[[ INFORMATION PROVIDED open ]]

(* ===== verification/Tasks.v ===== *)
(** The task list (client/src/state/tasks.ts): one entry for each long operation, its end, the bound on
    the history, and what a restart finds of it in storage.

    Of a task the fields below are kept: its origin, the text of its creation time, its payload, the
    reference to the store that controls it and its stage are copied along and read by nothing here, and
    the speed and the time left are derived in floating point; they are left out. A write to storage
    succeeds and storage holds what was written. The console's identity that the roster resolves, the
    new id and the time are arguments. *)
From S2P Require Import Prelude Addr.

(** * Tasks *)

Inductive TaskStatus := Queued | Running | Paused | Awaiting | Done | Failed | Cancelled | Unverified | Interrupted.
#[export] Instance task_status_eq_dec : EqDecision TaskStatus.
Proof. solve_decision. Defined.
Record TaskProgress := { current : Z; total : Z; unit_ : str }.
#[export] Instance progress_eq_dec : EqDecision TaskProgress.
Proof. solve_decision. Defined.
(** [kind] is the text of the kind; the rules here tell apart ["console-task"] only. *)
Record Task := {
  id : str; kind : str; label : str; detail : option str; consoleId : str; consoleKey : option str; engineJobId : option str; status : TaskStatus;
  progress : option TaskProgress; lastError : option str; updatedAtMs : Z; endedAtMs : option Z }.
#[export] Instance settable_task : Settable Task := fun t => {|
  id := id t; kind := kind t; label := label t; detail := detail t; consoleId := consoleId t; consoleKey := consoleKey t;
  engineJobId := engineJobId t; status := status t; progress := progress t; lastError := lastError t; updatedAtMs := updatedAtMs t; endedAtMs := endedAtMs t |}.
Definition isTerminal (st : TaskStatus) : bool := match st with Done | Failed | Cancelled | Unverified | Interrupted => true | _ => false end.
Definition isActivatable (st : TaskStatus) : bool := match st with Running | Queued | Paused | Awaiting => true | _ => false end.

Definition MAX_TASK_HISTORY : nat := 200.
Definition is_active (t : Task) : bool := negb (isTerminal (status t)).
Definition activeCount (l : list Task) : nat := length (List.filter is_active l).
(** The filter of [trimTaskHistory], with the slots left. *)
Fixpoint keep_slots (slots : nat) (l : list Task) : list Task :=
  match l with
  | [] => []
  | t :: l =>
      if is_active t then t :: keep_slots slots l
      else match slots with O => keep_slots O l | S n => t :: keep_slots n l end
  end.
Definition trimTaskHistory (l : list Task) : list Task := keep_slots (MAX_TASK_HISTORY - activeCount l) l.

(** * The store and its storage *)

Record St := { tasks : list Task; pendingPersist : option (list Task); persistTimer : bool; stored : list Task; interruptedAtLoad : list str }.
#[export] Instance settable_st : Settable St := fun s => {|
  tasks := tasks s; pendingPersist := pendingPersist s; persistTimer := persistTimer s; stored := stored s; interruptedAtLoad := interruptedAtLoad s |}.
Definition init : St := {| tasks := []; pendingPersist := None; persistTimer := false; stored := []; interruptedAtLoad := [] |}.
Definition flushPersist (s : St) : St :=
  let s := s <| persistTimer := false |> in
  match pendingPersist s with Some l => s <| pendingPersist := None |> <| stored := trimTaskHistory l |> | None => s end.
Definition persist (l : list Task) (s : St) : St := flushPersist (s <| pendingPersist := Some l |>).
Definition persistProgress (l : list Task) (s : St) : St := s <| pendingPersist := Some l |> <| persistTimer := true |>.
Definition is_console (t : Task) : bool := bool_decide (kind t = js "console-task").
Definition interrupt (t : Task) : Task := if isTerminal (status t) then t else t <| status := Interrupted |> <| endedAtMs := Some (updatedAtMs t) |>.
Definition kept_at_load (t : Task) : bool := negb (is_console t) || isTerminal (status t).
Definition loadInitial (l : list Task) : list Task := map interrupt (List.filter kept_at_load l).
(* ===== verification/Schedules.v ===== *)
(** Scheduled reminders (client/src/state/schedules.ts): when one is due, what a tick of the runner does
    with it, and the store.

    A [Date] is its time value; its local fields are those of the language's definition over the two
    conversions of the computer's time zone ([local] and [utc]), which are a parameter. What storage
    holds is the list in memory; reading it back keeps the rows of the one action left. [log] is what the
    runner did. *)
From S2P Require Import Prelude Addr.

(** * Schedules *)

Inductive ScheduleKind := Daily | Weekly | Once.
#[export] Instance schedule_kind_eq_dec : EqDecision ScheduleKind.
Proof. solve_decision. Defined.
Record Schedule := {
  id : str; enabled : bool; kind : ScheduleKind; action : str; hhmm : option str; weekdays : option (list Z); oneShotMs : option Z;
  label : str; body : option str; lastFiredMs : option Z; armedMs : option Z; missedAtMs : option Z }.
#[export] Instance settable_schedule : Settable Schedule := fun s => {|
  id := id s; enabled := enabled s; kind := kind s; action := action s; hhmm := hhmm s; weekdays := weekdays s; oneShotMs := oneShotMs s;
  label := label s; body := body s; lastFiredMs := lastFiredMs s; armedMs := armedMs s; missedAtMs := missedAtMs s |}.
(** The rows of a stored list that this version runs. *)
Definition parseSchedules (l : list Schedule) : list Schedule := List.filter (fun s => bool_decide (action s = js "notif")) l.

Definition CATCH_UP_MS : Z := 15 * 60000.

(** ** The hour and minute *)

Fixpoint digits_of (s : str) : str := match s with a :: s => if is_digit a then a :: digits_of s else [] | [] => [] end.
(** [parseInt(s, 10)], [None] for NaN. *)
Definition parse_int (s : str) : option Z :=
  let s := trim_start s in
  let neg := match s with a :: _ => is_char "-" a | [] => false end in
  let s := match s with a :: s' => if is_char "-" a || is_char "+" a then s' else s | [] => [] end in
  match digits_of s with [] => None | d => Some (if neg then - parse_dec d else parse_dec d) end.
Definition hour_minute (text : str) : option (Z * Z) :=
  match split_on ":" text with
  | h :: m :: _ =>
      match parse_int h, parse_int m with
      | Some hh, Some mm => if (hh <? 0) || (23 <? hh) || (mm <? 0) || (59 <? mm) then None else Some (hh, mm)
      | _, _ => None
      end
  | _ => None
  end.

(** * Local time *)

Definition DAY : Z := 86400000.
Definition day (x : Z) : Z := x / DAY.
Section zone.
(** The local time of a time value, as milliseconds of a clock without a zone; and back. *)
Context (local utc : Z -> Z).
(** [d.setDate(d.getDate() - back)], [d.setHours(hh, mm, 0, 0)] and [d.getDay()]. *)
Definition set_date_back (t back : Z) : Z := utc (local t - back * DAY).
Definition set_hours (t hh mm : Z) : Z := utc (day (local t) * DAY + hh * 3600000 + mm * 60000).
Definition get_day (t : Z) : Z := (day (local t) + 4) mod 7.

(** [!s.weekdays || s.weekdays.length === 0], of a weekly schedule. *)
Definition no_weekday (s : Schedule) : bool :=
  bool_decide (kind s = Weekly) && match weekdays s with Some (_ :: _) => false | _ => true end.
Definition on_weekday (s : Schedule) (t : Z) : bool := negb (bool_decide (kind s = Weekly)) || bool_decide (get_day t ∈ weekdays s ?? []).
Fixpoint walk_back (s : Schedule) (now hh mm : Z) (backs : list Z) : option Z :=
  match backs with
  | [] => None
  | back :: backs =>
      let t := set_hours (set_date_back now back) hh mm in
      if now <? t then walk_back s now hh mm backs
      else if negb (on_weekday s t) then walk_back s now hh mm backs
      else Some t
  end.
Definition latestDue (s : Schedule) (nowMs : Z) : option Z :=
  match kind s with
  | Once => match oneShotMs s with Some t => if negb (t =? 0) && (t <=? nowMs) then Some t else None | None => None end
  | Daily | Weekly =>
      match hhmm s with
      | Some ((_ :: _) as text) =>
          match hour_minute text with
          | Some (hh, mm) => if no_weekday s then None else walk_back s nowMs hh mm [0; 1; 2; 3; 4; 5; 6; 7]
          | None => None
          end
      | _ => None
      end
  end.
(* ===== verification/UploadBatch.v ===== *)
(** Uploading several sources at once: where a source lands (client/src/lib/uploadDest.ts), whether an
    archive is unpacked (client/src/lib/archiveDefault.ts) and what a batch is checked for before it is
    queued (client/src/lib/uploadBatch.ts).

    Texts of messages are left out, a message is its key and values; sizes are integers; text is Latin-1. *)
From S2P Require Import Prelude RemotePath FsUploadPlan Paths ArchiveParts.

(** * Where a source lands *)

Definition basename (p : str) : str := after_last_sep (strip_end is_sep p).
(** [raw.replace(/\.(zip|7z|rar)$/i, "")] and [raw.replace(/\.part\d+$/i, "")]. *)
Definition strip_archive_ext (raw : str) : str :=
  match cut_last "." raw with Some (r, e) => if bool_decide (lower e ∈ ARCHIVE_EXTS) then r else raw | None => raw end.
Definition strip_part (raw : str) : str :=
  match cut_last "." raw with
  | Some (r, m) => if bool_decide (lower (take 4 m) = js "part") && is_digits (drop 4 m) then r else raw
  | None => raw
  end.
Definition dest_root (volume : option str) (subpath : str) : str :=
  let vol := volume ?? js "/data" in
  match strip_both subpath with [] => vol | sub => vol ++ [slash] ++ sub end.
Definition resolveUploadDest (volume : option str) (subpath sourcePath : str) (isArchive archiveIntoSubfolder : bool) : str * str :=
  let destRoot := dest_root volume subpath in
  if isArchive && negb archiveIntoSubfolder then (destRoot, destRoot) else
  let raw := basename sourcePath in
  let name := if isArchive then strip_part (strip_archive_ext raw) else raw in
  (destRoot, match name with [] => destRoot | _ => destRoot ++ [slash] ++ name end).

(** * Whether an archive is unpacked *)

Inductive ArchiveChoice := Unpack | AsIs.
#[export] Instance archive_choice_eq_dec : EqDecision ArchiveChoice.
Proof. solve_decision. Defined.
Record ZipInfo := { game_root : option str; entry_names : option (list str); entry_names_complete : bool }.
Definition PACKAGE_EXTS : list str := [js ".pkg"; js ".ffpkg"; js ".exfat"; js ".ffpfs"; js ".ffpfsc"].
Definition GAME_FILES : list str := [js "eboot.bin"; js "param.json"; js "param.sfo"].
(** [replace(/^(\.\/|\/)+/, "")] *)
Fixpoint strip_lead (s : str) : str :=
  match s with
  | "."%char :: "/"%char :: s => strip_lead s
  | "/"%char :: s => strip_lead s
  | _ => s
  end.
Definition ends (e s : str) : bool := bool_decide (e `suffix_of` s).
Definition marksGameOrPackage (path : str) : bool :=
  let norm := lower (strip_lead (map (fun a => if decide (a = "\"%char) then slash else a) path)) in
  let isDir := ends [slash] norm in
  let parts := List.filter (fun p => negb (bool_decide (p = []))) (split_on slash norm) in
  match last parts with
  | None => false
  | Some l =>
      (negb isDir && existsb (fun e => ends e l) PACKAGE_EXTS) ||
      match find_index (fun p => bool_decide (p = js "sce_sys")) parts with
      | Some ((0 | 1)%nat as i) => isDir || (S i <? length parts)%nat
      | _ => false
      end ||
      (negb isDir && (length parts <=? 2)%nat && bool_decide (l ∈ GAME_FILES))
  end.
Definition archiveDefault (info : option ZipInfo) : option ArchiveChoice :=
  match info with
  | None => None
  | Some z =>
      match game_root z, entry_names z with
      | Some _, _ => Some Unpack
      | None, None => None
      | None, Some names => if existsb marksGameOrPackage names then Some Unpack else if entry_names_complete z then Some AsIs else None
      end
  end.
(* ===== verification/UploadReview.v ===== *)
(** The review list of an upload with several sources (client/src/state/uploadBatch.ts). Each row is
    inspected in the background, four at a time; a late answer for a row that was removed or inspected
    again is dropped.

    An event is an action of the screen, an inspection that lands (its [then] or [catch] and the [finally]
    after it), or the listing of a folder that lands. What an inspection answers is an argument. A row's id
    [b<n>] is its number; [log] is what the inspections did: each that began, and each answer that came. *)
From S2P Require Import Prelude RemotePath FsUploadPlan ArchiveParts UploadBatch.

(** * The list *)

Inductive BatchStatus := Inspecting | Ready | NeedsPass | Failed.
#[export] Instance batch_status_eq_dec : EqDecision BatchStatus.
Proof. solve_decision. Defined.
Inductive SourceKind := KArchive | KFile | KOther.
#[export] Instance source_kind_eq_dec : EqDecision SourceKind.
Proof. solve_decision. Defined.
(** A picked source; [what] stands for the rest of it. *)
Record PickedSource := { kind : SourceKind; zipInfo : option ZipInfo; what : nat }.
Record BatchRow := {
  id : Z; path : str; isDir : bool; size : option Z; include : bool; status : BatchStatus; source : option PickedSource;
  error : option str; password : option str; archiveChoice : option ArchiveChoice; setIssue : option ArchiveSetIssue }.
#[export] Instance settable_row : Settable BatchRow := fun r => {|
  id := id r; path := path r; isDir := isDir r; size := size r; include := include r; status := status r; source := source r;
  error := error r; password := password r; archiveChoice := archiveChoice r; setIssue := setIssue r |}.
Record BatchEntry := { e_path : str; e_isDir : bool; e_size : option Z; e_include : option bool }.
(** An inspection under way, and a folder being listed for a row. *)
Record Inspection := { i_id : Z; i_gen : Z; i_path : str; i_isDir : bool; i_password : option str }.
Inductive Note := Began (i : Inspection) | Answered (i : Inspection) (answer : PickedSource + str).
Record Listing := { l_id : Z; l_gen : Z; l_path : str }.
Record St := {
  rows : list BatchRow; seq : Z; generation : gmap Z Z; waiting : list Z; active : list Inspection; listing : list Listing;
  log : list Note }.
#[export] Instance settable_st : Settable St := fun s => {|
  rows := rows s; seq := seq s; generation := generation s; waiting := waiting s; active := active s; listing := listing s; log := log s |}.
Definition init : St := {| rows := []; seq := 0; generation := ∅; waiting := []; active := []; listing := []; log := [] |}.

Definition LIMIT : nat := 4.
Definition patch (i : Z) (p : BatchRow -> BatchRow) (s : St) : St := s <| rows := map (fun r => if decide (id r = i) then p r else r) (rows s) |>.
Definition gen_of (i : Z) (s : St) : Z := generation s !! i ?? 0.
Definition bump (i : Z) (s : St) : St := s <| generation := <[i := gen_of i s + 1]> (generation s) |>.
Definition row_of (i : Z) (s : St) : option BatchRow := find_first (fun r => bool_decide (id r = i)) (rows s).
Definition begin (r : BatchRow) (s : St) : St :=
  let s := bump (id r) s in
  let i := {| i_id := id r; i_gen := gen_of (id r) s; i_path := path r; i_isDir := isDir r; i_password := password r |} in
  s <| active := active s ++ [i] |> <| log := log s ++ [Began i] |>.
Fixpoint pump_from (w : list Z) (s : St) : St :=
  match w with
  | [] => s <| waiting := [] |>
  | i :: rest =>
      if (length (active s) <? LIMIT)%nat
      then pump_from rest (match row_of i s with Some r => begin r s | None => s end)
      else s <| waiting := w |>
  end.
Definition pump (s : St) : St := pump_from (waiting s) s.
Definition inspect (i : Z) (s : St) : St := pump (s <| waiting := waiting s ++ [i] |>).
(** The dump is named without a slash at the end, outside the console's own places, and neither its
    parking place nor its journal lies inside it. *)
Definition sane : Prop :=
  parkedPathFor (dump inp) = Some to /\ ~ theirs (dump inp) /\ apart (dump inp) to /\ apart (dump inp) jp.
Context (Hsane : sane).

Definition in_place (w : W) : Prop := view w (dump inp) = Some x /\ view w to = None.
Definition journaled (j : SwapJournal) (w : W) : Prop :=
  input j = inp /\ parked j = to /\ view w jp = Some (TextFile (Doc (journal_json j))).
Definition set_aside (w : W) : Prop := view w (dump inp) = None /\ view w to = Some x.
(** Set aside, and the console has a journal that says so. *)
Definition parked_safely (w : W) : Prop := set_aside w /\ exists j, journaled j w.
Definition unheard (w : W) : Prop := set_aside w /\ ~ move_tells view answers.
Definition safe (w : W) : Prop := in_place w \/ parked_safely w \/ unheard w.

(** Before a call of [runSwap]: the package is installed only while the dump is set aside, and nothing is
    deleted but the journal. *)
Definition careful (c : Cmd) (w : W) : Prop :=
  match c with Install _ => parked_safely w | Remove p => p = jp | _ => True end.

Lemma sane_paths : ~ theirs (dump inp) /\ ~ theirs to /\ ~ theirs jp /\ apart (dump inp) to /\ apart (dump inp) jp /\ apart to jp.
Proof.
  destruct Hsane as (Hp & Hd & Hdt & Hdj). split_and!; try done.
  - by eapply parked_not_theirs.
  - apply journal_not_theirs.
  - by eapply parked_journal_apart.
Qed.
Lemma apart_ne a b : apart a b -> a <> b.
Proof. intros [H _] ->. apply H. by left. Qed.

Lemma same_in_place w w' : same w w' -> in_place w -> in_place w'.
Proof. intros H. destruct sane_paths as (? & ? & _). unfold in_place. by rewrite !H. Qed.
Lemma same_set_aside w w' : same w w' -> set_aside w -> set_aside w'.
Proof. intros H. destruct sane_paths as (? & ? & _). unfold set_aside. by rewrite !H. Qed.
Lemma same_journaled j w w' : same w w' -> journaled j w -> journaled j w'.
Proof. intros H. destruct sane_paths as (_ & _ & ? & _). unfold journaled. by rewrite H. Qed.
Lemma same_parked w w' : same w w' -> parked_safely w -> parked_safely w'.
Proof. intros H [Ha [j Hj]]. split; [by eapply same_set_aside|]. exists j. by eapply same_journaled. Qed.

Local Abbreviation wp := (wp answers safe careful).
Hint Resolve same_in_place same_set_aside same_journaled same_parked : core.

[[ INFORMATION PROVIDED closed ]]

EXERCISE => Could you repeat exactly the lines above from the line with "(** * Tasks *)" up to and including the line with "id : str; kind", and only those?

OUTPUT =>
(** * Tasks *)

Inductive TaskStatus := Queued | Running | Paused | Awaiting | Done | Failed | Cancelled | Unverified | Interrupted.
#[export] Instance task_status_eq_dec : EqDecision TaskStatus.
Proof. solve_decision. Defined.
Record TaskProgress := { current : Z; total : Z; unit_ : str }.
#[export] Instance progress_eq_dec : EqDecision TaskProgress.
Proof. solve_decision. Defined.
(** [kind] is the text of the kind; the rules here tell apart ["console-task"] only. *)
Record Task := {
  id : str; kind : str; label : str; detail : option str; consoleId : str; consoleKey : option str; engineJobId : option str; status : TaskStatus;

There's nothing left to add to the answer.